---- Record set

(* ===== verification/Walk.v ===== *)
(** * The checkout as a directory tree, [os.walk], and directory pruning

    [cached.list_files] and [xpi_manifest.get_manifest] both walk a tree
    with [os.walk(top)] (top-down) and prune it by removing names from the
    [subdir_list] the generator yields, inside a [for] loop over that same
    list.  This file models
    - the file system as a tree of named entries ([Fs.node]);
    - the pruning loop [for dir_ in subdir_list: if dir_ in IGNORE:
      subdir_list.remove(dir_); continue] exactly as CPython runs it: a
      list iterator holds an index, and removing the current element
      shifts the next one under the index, so it is never examined; one
      iteration is the step relation [loop_step], whose runs all
      terminate, and the loop to its exit is [remove_while_iterating];
    - [os.walk] as the list of triples [(dirpath, dirnames, filenames)] it
      yields, recursing into the names the consumer left in [dirnames]
      (a generator whose consumer mutates the yielded list: the consumer's
      mutation is the [prune] argument), with fuel bounded by the tree
      height. *)

From Stdlib Require Import String Ascii.
From stdpp Require Import base list strings sets relations well_founded.
From S2P Require Import Prelude PyStr.
Lemma length_dirs_named ms n :
  length (dirs_named ms n) = count_occ string_dec (map name ms) n.
Proof.
  induction ms as [|m ms IH]; [done|]. unfold dirs_named in *; simpl.
  destruct (string_dec (name m) n) as [<-|Hne].
  - rewrite bool_decide_eq_true_2 by done. simpl. by rewrite IH.
  - by rewrite bool_decide_eq_false_2.
Qed.

Lemma duplicate_messages_nil ms :
  omap (fun n => duplicate_issue (n, dirs_named ms n)) (first_occurrences [] (map name ms)) = [] <->
  NoDup (map name ms).
Proof.
  rewrite omap_nil_iff, Forall_forall, NoDup_ListNoDup, (NoDup_count_occ string_dec).
  unfold duplicate_issue. simpl. split.
  - intros H x. destruct (decide (x ∈ map name ms)) as [Hx|Hx].
    + specialize (H x). rewrite first_occurrences_elem in H.
      destruct (decide (1 < length (dirs_named ms x))%nat) as [Hl|Hl].
      * rewrite bool_decide_eq_true_2 in H by done. exfalso.
        assert (Hn : x ∉ ([] : list string)) by set_solver. by specialize (H (conj Hx Hn)).
      * rewrite length_dirs_named in Hl. lia.
    + rewrite (proj1 (count_occ_not_In _ _ _)); [lia|]. by rewrite <- list_elem_of_In.
  - intros H x _. rewrite bool_decide_eq_false_2; [done|]. rewrite length_dirs_named.
    specialize (H x). lia.
Qed.

Lemma manifest_messages_nil ms :
  manifest_messages ms = [] <->
  NoDup (map name ms) /\
  Forall (fun m => Forall (fun t => TEST_NAME_REGEX_search t = false) (tests m)) ms.
Proof.
  unfold manifest_messages. rewrite app_nil, flat_map_nil_iff, duplicate_messages_nil.
  rewrite !Forall_forall. setoid_rewrite illegal_issues_nil. tauto.
Qed.

(** C2: [check_manifest] returns normally exactly when the names are distinct
    and no test name has a character outside [a-zA-Z0-9:_-]. *)
Theorem check_manifest_ok ms :
  check_manifest ms = Ok tt <->
  NoDup (map name ms) /\
  Forall (fun m => Forall (fun t => TEST_NAME_REGEX_search t = false) (tests m)) ms.
Proof.
  rewrite check_manifest_eq, <- manifest_messages_nil. by destruct (manifest_messages ms).
Qed.

Lemma check_manifest_Ok_inv ms :
  check_manifest ms = Ok tt -> NoDup (map name ms) /\
  Forall (fun m => Forall (fun t => TEST_NAME_REGEX_search t = false) (tests m)) ms.
Proof.
  rewrite check_manifest_eq, <- manifest_messages_nil. by destruct (manifest_messages ms).
Qed.

(** ** Discovery *)

Section DiscoveryLemmas.
Context `{JD : JsonDecoder}.
Variable root : node.
Variable BASE_DIR : string.

Lemma manifest_of_dir_none dir_name file_list :
  "package.json" ∉ file_list -> manifest_of_dir root BASE_DIR dir_name file_list = Ok None.
Proof. intros H. unfold manifest_of_dir. by rewrite bool_decide_eq_false_2. Qed.

(** A [package.json] without a lock file beside it raises at once. *)
Lemma manifest_of_dir_missing_lock dir_name file_list :
  "package.json" ∈ file_list -> "yarn.lock" ∉ file_list -> "package-lock.json" ∉ file_list ->
  manifest_of_dir root BASE_DIR dir_name file_list =
  Err (Exception ("Missing yarn.lock or package-lock.json in " ++ dir_name ++ "!")).
Proof.
  intros H1 H2 H3. unfold manifest_of_dir.
  rewrite bool_decide_eq_true_2, !bool_decide_eq_false_2 by done. done.
Qed.

(** What a record made from a directory holds. *)
Lemma manifest_of_dir_Some dir_name file_list m :
  manifest_of_dir root BASE_DIR dir_name file_list = Ok (Some m) ->
  "package.json" ∈ file_list /\
  name m = OsPath.basename dir_name /\
  Forall (fun t => is_test_target t = true) (tests m) /\
  (install_type m = "yarn" <-> "yarn.lock" ∈ file_list) /\
  (install_type m = "npm" <-> "yarn.lock" ∉ file_list) /\
  directory m = (if bool_decide (dir_name = BASE_DIR) then None
                 else Some (PyStr.replace dir_name (BASE_DIR ++ "/") "")).
Proof.
  unfold manifest_of_dir. case_bool_decide as Hpj; [|done].
  destruct (bool_decide ("yarn.lock" ∈ file_list)) eqn:Hy.
  2: destruct (bool_decide ("package-lock.json" ∈ file_list)); [|done].
  all: cbn [res_bind].
  all: destruct (read_file _ _ _); [|done]; cbn [res_bind].
  all: destruct (json_load _); [|done]; cbn [res_bind].
  all: destruct (py_get _ _ _); [|done]; cbn [res_bind].
  all: destruct (iter_strs _) as [targets|]; [|done]; cbn [res_bind].
  all: intros [= <-]; cbn [name tests install_type directory].
  all: do 2 (split; [done|]).
  all: split; [apply Forall_forall; intros t Ht%list_elem_of_In;
               apply filter_In in Ht; apply Ht|].
  - apply bool_decide_eq_true_1 in Hy. repeat split; done.
  - apply bool_decide_eq_false_1 in Hy. repeat split; done.
Qed.

Lemma compute_manifest_elem ms m :
  compute_manifest root BASE_DIR = Ok ms ->
  m ∈ ms <-> exists t ds fl, (t, ds, fl) ∈ Walk.os_walk manifest_prune root BASE_DIR BASE_DIR /\
                             manifest_of_dir root BASE_DIR t fl = Ok (Some m).
Proof.
  unfold compute_manifest.
  destruct (res_mapM _ _) as [entries|] eqn:He; [|done]. cbn [res_bind].
  destruct (check_manifest _); [|done]. cbn [res_bind]. intros [= <-].
  rewrite list_elem_of_omap. split.
  - intros (o & Ho & Hid). simpl in Hid. subst o.
    apply (res_mapM_elem _ _ _ _ He) in Ho as ([[t ds] fl] & Hin & Hf). eauto.
  - intros (t & ds & fl & Hin & Hf). exists (Some m). split; [|done].
    apply (res_mapM_elem _ _ _ _ He). by exists (t, ds, fl).
Qed.
(* ===== verification/Cached.v ===== *)
(** * [cached.py]: the files of a task and the cache transform, under Python 3

    [list_files(path)] walks [path] with [os.walk], pruning [.git] and
    [node_modules] with the same remove-while-iterating loop as discovery,
    drops files whose extension is [.pyc] or [.swp], and returns the set of
    paths relative to [BASE_DIR].  [build_cache] means to give every task
    that does not opt out (and only when [taskgraph.fast] is off) a cache
    block whose digest is the SHA-256 of the lines ["<sha256 of content>
    <path>\n"] of the sorted files of the task's directory, of
    [taskcluster/] and of the additional top-level files.

    The development models Python 3, as its [repr] and its ordered dicts
    do.  There text ([str]) and binary data ([bytes]) are distinct types
    ([pystr]): [subprocess.check_output] returns bytes, whose [replace]
    rejects the [str] arguments of line 49 (the module has
    [unicode_literals]), and [hashlib]'s [update] rejects the [str] lines
    of line 64.  So [build_cache] raises [TypeError] before its first task
    ([build_cache_raises]), and its loop body raises on every task with a
    non-empty file set ([build_cache_task_raises]). *)

From Stdlib Require Import String Ascii.
From stdpp Require Import base list strings sets sorting.
From S2P Require Import Prelude PyStr PyValue Walk.

Local Open Scope string_scope.
Local Open Scope list_scope.
Local Open Scope py_scope.

Module Cached.
Import Fs PyValue.

Definition IGNORE_DIRS : list string := [".git"; "node_modules"].
Definition IGNORE_EXTENSIONS : list string := [".pyc"; ".swp"].
Definition ADDITIONAL_FILES : list string := [".taskcluster.yml"; "eslintrc.js"].

(** [dir_ in IGNORE_DIRS], and the pruning loop of [list_files]. *)
Definition in_ignore_dirs (d : string) : bool := bool_decide (d ∈ IGNORE_DIRS).
(** * salmon: linear-regression engine ([salmon/model.py])

    A shallow embedding of [LinearModel] and of the categorical branch of
    its term encoder, with the properties of the specification stated and
    settled against it.  Further properties of the code follow them: of the
    estimates of a fit, of the queries on a fitted model, of the encoder's
    registry, and of the parts of the plotting methods that compute.

    Numbers.  The program computes with IEEE doubles through numpy and
    pandas.  The embedding idealises them as real numbers ([R]): rounding,
    [nan] and [inf] are not represented (division by zero and the square
    root of a negative number take Rocq's conventional value [0]), so the
    properties of the standard errors, t statistics and p-values are stated
    for fits with positive residual degrees of freedom, and where a standard
    error is not zero.  Python integers are [Z].

    External libraries.  numpy, pandas and scipy are not part of the
    repository.  [numpy.linalg.solve] is a parameter of [_fit]; where a
    property is about the numbers it is taken to be Gaussian elimination in
    exact arithmetic (a singular matrix raises [LinAlgError]); pandas frames
    are lists of labelled columns; the scipy distribution functions
    ([stats.t.cdf], [stats.t.ppf], [stats.f.ppf]) and the expression
    collaborator ([salmon/expression.py]) are parameters. *)

From Stdlib Require Import Reals Lra Lia ZArith String List.
From stdpp Require Import gmap strings list fin_maps sorting.

(** ** Python results: a value or a raised exception *)

Inductive exn : Type :=
  | LinAlgError                 (* numpy.linalg.LinAlgError: singular matrix *)
  | NameError (name : string)   (* use of an unbound local *)
  | TypeError                   (* e.g. unhashable key, None subscripted *)
  | ValueError                  (* shape mismatch, labels not aligned *)
  | KeyError (label : string)
  | IndexError
  | AttributeError              (* attribute of None *)
  | Exception (msg : string).   (* raise Exception("...") *)

Inductive result (A : Type) : Type :=
  | Return (a : A)
  | Raise (e : exn).
Arguments Return {A} a.
Arguments Raise {A} e.

Definition is_Return {A} (r : result A) : Prop :=
  match r with Return _ => True | Raise _ => False end.

(** ** Vectors and matrices over the reals *)

Module LinAlg.
Local Open Scope R_scope.

Abbreviation vec := (list R) (only parsing).
Abbreviation matrix := (list (list R)) (only parsing).   (* row-major *)

Fixpoint dot (u v : vec) : R :=
  match u, v with
  | a :: u', b :: v' => a * b + dot u' v'
  | _, _ => 0
  end.

Definition total (u : vec) : R := fold_right Rplus 0 u.
Definition scale (a : R) (u : vec) : vec := map (Rmult a) u.
Definition vadd (u v : vec) : vec := zip_with Rplus u v.
Definition vsub (u v : vec) : vec := zip_with Rminus u v.
Definition zeros (n : nat) : vec := repeat 0 n.
Definition ones (n : nat) : vec := repeat 1 n.
(** * TypeManager: registry and layout engine (src/TypeManager/src)

    Shallow embedding of [utils/mod.rs] and [type_system/mod.rs].

    - [usize] values are [N]; every [+], [-], [*] and [pow] of the source
      goes through the [usize_*] operations below, which follow Rust:
      with overflow checks (the [dev] profile, used by [cargo run] and
      [cargo test]) an overflow panics, without them (the [release]
      profile) it wraps modulo 2^64. Division and remainder by zero panic
      in both profiles.
    - Computations are in the [outcome] monad: [Ret v], [Panic] (a Rust
      panic: [unwrap] on [None], index out of bounds, [% 0], overflow with
      checks) or [OutOfFuel]. Recursion through the registry (by member
      name) is bounded by a fuel argument; [OutOfFuel] is never a Rust
      behaviour, it only means that the fuel given was too small. *)

From stdpp Require Import base gmap strings list.

(* ------------------------------------------------------------------ *)
(** ** Outcomes and usize arithmetic *)

Inductive outcome (A : Type) : Type :=
  | Ret (a : A)
  | Panic
  | OutOfFuel.
Arguments Ret {A} a.
Arguments Panic {A}.
Arguments OutOfFuel {A}.

Definition bind {A B} (m : outcome A) (k : A -> outcome B) : outcome B :=
  match m with
  | Ret a => k a
  | Panic => Panic
  | OutOfFuel => OutOfFuel
  end.

Notation "x <- m ;; k" := (bind m (fun x => k))
  (at level 100, m at next level, right associativity).

(** A Rust [for] loop over a list that threads an accumulator. *)
Fixpoint foldM {A B} (f : B -> A -> outcome B) (l : list A) (acc : B) : outcome B :=
  match l with
  | [] => Ret acc
  | x :: l' => bind (f acc x) (foldM f l')
  end.

(** Cargo build profile: [Dev] has overflow checks, [Release] wraps. *)
Inductive Profile := Dev | Release.

Definition usize_max : N := 2 ^ 64 - 1.
Definition wrap (x : N) : N := x `mod` 2 ^ 64.

Definition overflow (prof : Profile) (v : N) : outcome N :=
  match prof with
  | Dev => Panic
  | Release => Ret (wrap v)
  end.

Definition usize_add (prof : Profile) (a b : N) : outcome N :=
  if (a + b <=? usize_max)%N then Ret (a + b)%N else overflow prof (a + b)%N.

Definition usize_sub (prof : Profile) (a b : N) : outcome N :=
  if (b <=? a)%N then Ret (a - b)%N else overflow prof (a + 2 ^ 64 - b)%N.

Definition usize_mul (prof : Profile) (a b : N) : outcome N :=
  if (a * b <=? usize_max)%N then Ret (a * b)%N else overflow prof (a * b)%N.

Definition usize_pow (prof : Profile) (a e : N) : outcome N :=
  if (a ^ e <=? usize_max)%N then Ret (a ^ e)%N else overflow prof (a ^ e)%N.

Definition usize_div (a b : N) : outcome N :=
  if (b =? 0)%N then Panic else Ret (a / b)%N.

Definition usize_rem (a b : N) : outcome N :=
  if (b =? 0)%N then Panic else Ret (a `mod` b)%N.

(** The Rust range [l..e]: [l, l+1, ..., e-1], empty when [e <= l]. *)
Definition range (l e : N) : list N :=
  map (fun k => (l + N.of_nat k)%N) (seq 0 (N.to_nat (e - l))).

(* ------------------------------------------------------------------ *)
(** ** utils/mod.rs *)

Module Utils.

(** The [loop] of [gcd]: [res = max % min]; stop on [res == 0]. The loop
    runs at most [min + 1] times since [min] strictly decreases. *)
Fixpoint gcd_loop (fuel : nat) (max min : N) : outcome N :=
  match fuel with
  | O => OutOfFuel
  | S f =>
      res <- usize_rem max min ;;
      if (res =? 0)%N then Ret min else gcd_loop f min res
  end.

(** [gcd]: put the larger argument in [max] ([if min > max] swap). *)
Definition gcd (x y : N) : outcome N :=
  let '(max, min) := if (x <? y)%N then (y, x) else (x, y) in
  gcd_loop (S (N.to_nat min)) max min.

(** [lcm]: [x * y / gcd(x, y)]. *)
Definition lcm (prof : Profile) (x y : N) : outcome N :=
  p <- usize_mul prof x y ;;
  g <- gcd x y ;;
  usize_div p g.

Section Permutations.
Context {A : Type}.

(** [temp = list[i]; list[i] = list[l]; list[l] = temp] (panics when an
    index is out of bounds). *)
Definition swap (lst : list A) (i l : N) : outcome (list A) :=
  match lst !! N.to_nat i, lst !! N.to_nat l with
  | Some a, Some b => Ret (<[N.to_nat l := a]> (<[N.to_nat i := b]> lst))
  | _, _ => Panic
  end.

(** [permutation_helper(list, l, r, buff)], returning the final contents
    of [list] and [buff] (both are [&mut] in the source). The recursion
    depth is at most [r + 1 - l]; [fuel] bounds it. *)
Fixpoint permutation_helper (prof : Profile) (fuel : nat) (lst : list A)
    (l r : N) (buff : list (list A)) : outcome (list A * list (list A)) :=
  match fuel with
  | O => OutOfFuel
  | S f =>
      let buff := if (l =? r)%N then buff ++ [lst] else buff in
      e <- usize_add prof r 1 ;;
      foldM (fun '(lst, buff) i =>
               lst <- swap lst i l ;;
               l1 <- usize_add prof l 1 ;;
               bind (permutation_helper prof f lst l1 r buff) (fun '(lst, buff) =>
               lst <- swap lst i l ;;
               Ret (lst, buff)))
            (range l e) (lst, buff)
  end.

(** [permutations(list)]: [Vec::with_capacity(2usize.pow(len as u32))]
    only reserves memory, but its [pow] is evaluated (and can overflow);
    then [permutation_helper(list, 0, len - 1, &mut ans)]. *)
Definition permutations (prof : Profile) (lst : list A) : outcome (list (list A)) :=
  let len := N.of_nat (length lst) in
  _ <- usize_pow prof 2 (len `mod` 2 ^ 32) ;;
  r <- usize_sub prof len 1 ;;
  res <- permutation_helper prof (S (length lst)) lst 0 r [] ;;
  Ret (snd res).

End Permutations.

End Utils.

(* ------------------------------------------------------------------ *)
(** ** type_system/mod.rs *)

Module TypeSystem.

Abbreviation Name := string.
Abbreviation TypeList := (list string).

Record Atomic := { representation : N; alignment : N }.
Record Struct := { members : TypeList }.
Record Union := { variants : TypeList }.

(** [enum Type] *)
Inductive Ty :=
  | TAtomic (a : Atomic)
  | TStruct (s : Struct)
  | TUnion (u : Union).

Inductive TypeError :=
  | TypeRedefinition
  | NoZeroAlign
  | NoZeroSizedType
  | EmptyCompoundType
  | TypeDoesNotExist (n : Name).

(** [Result<(), TypeError>] *)
Inductive Result :=
  | Ok
  | Err (e : TypeError).

(** [TypeManager { types: HashMap<Name, Type> }] *)
Abbreviation TypeManager := (gmap string Ty).

Definition new : TypeManager := ∅.

(** [for sym in list { if !self.types.contains_key(sym) { return ... } }] *)
Fixpoint first_missing (types : TypeManager) (l : TypeList) : option Name :=
  match l with
  | [] => None
  | sym :: l' =>
      match types !! sym with
      | None => Some sym
      | Some _ => first_missing types l'
      end
  end.

(** The [Struct] and [Union] arms of [check_new_type] (they are the same
    code on [members] and on [variants]). *)
Definition check_compound (types : TypeManager) (l : TypeList) : Result :=
  match first_missing types l with
  | Some sym => Err (TypeDoesNotExist sym)
  | None =>
      match l with
      | [] => Err EmptyCompoundType
      | _ => Ok
      end
  end.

--------

◆ Work to complete
Lines that include the word "properties" are to be extracted from the data above.

◆ Final answer
    its term encoder, with the properties of the specification stated and
    settled against it.  Further properties of the code follow them: of the
    properties of the standard errors, t statistics and p-values are stated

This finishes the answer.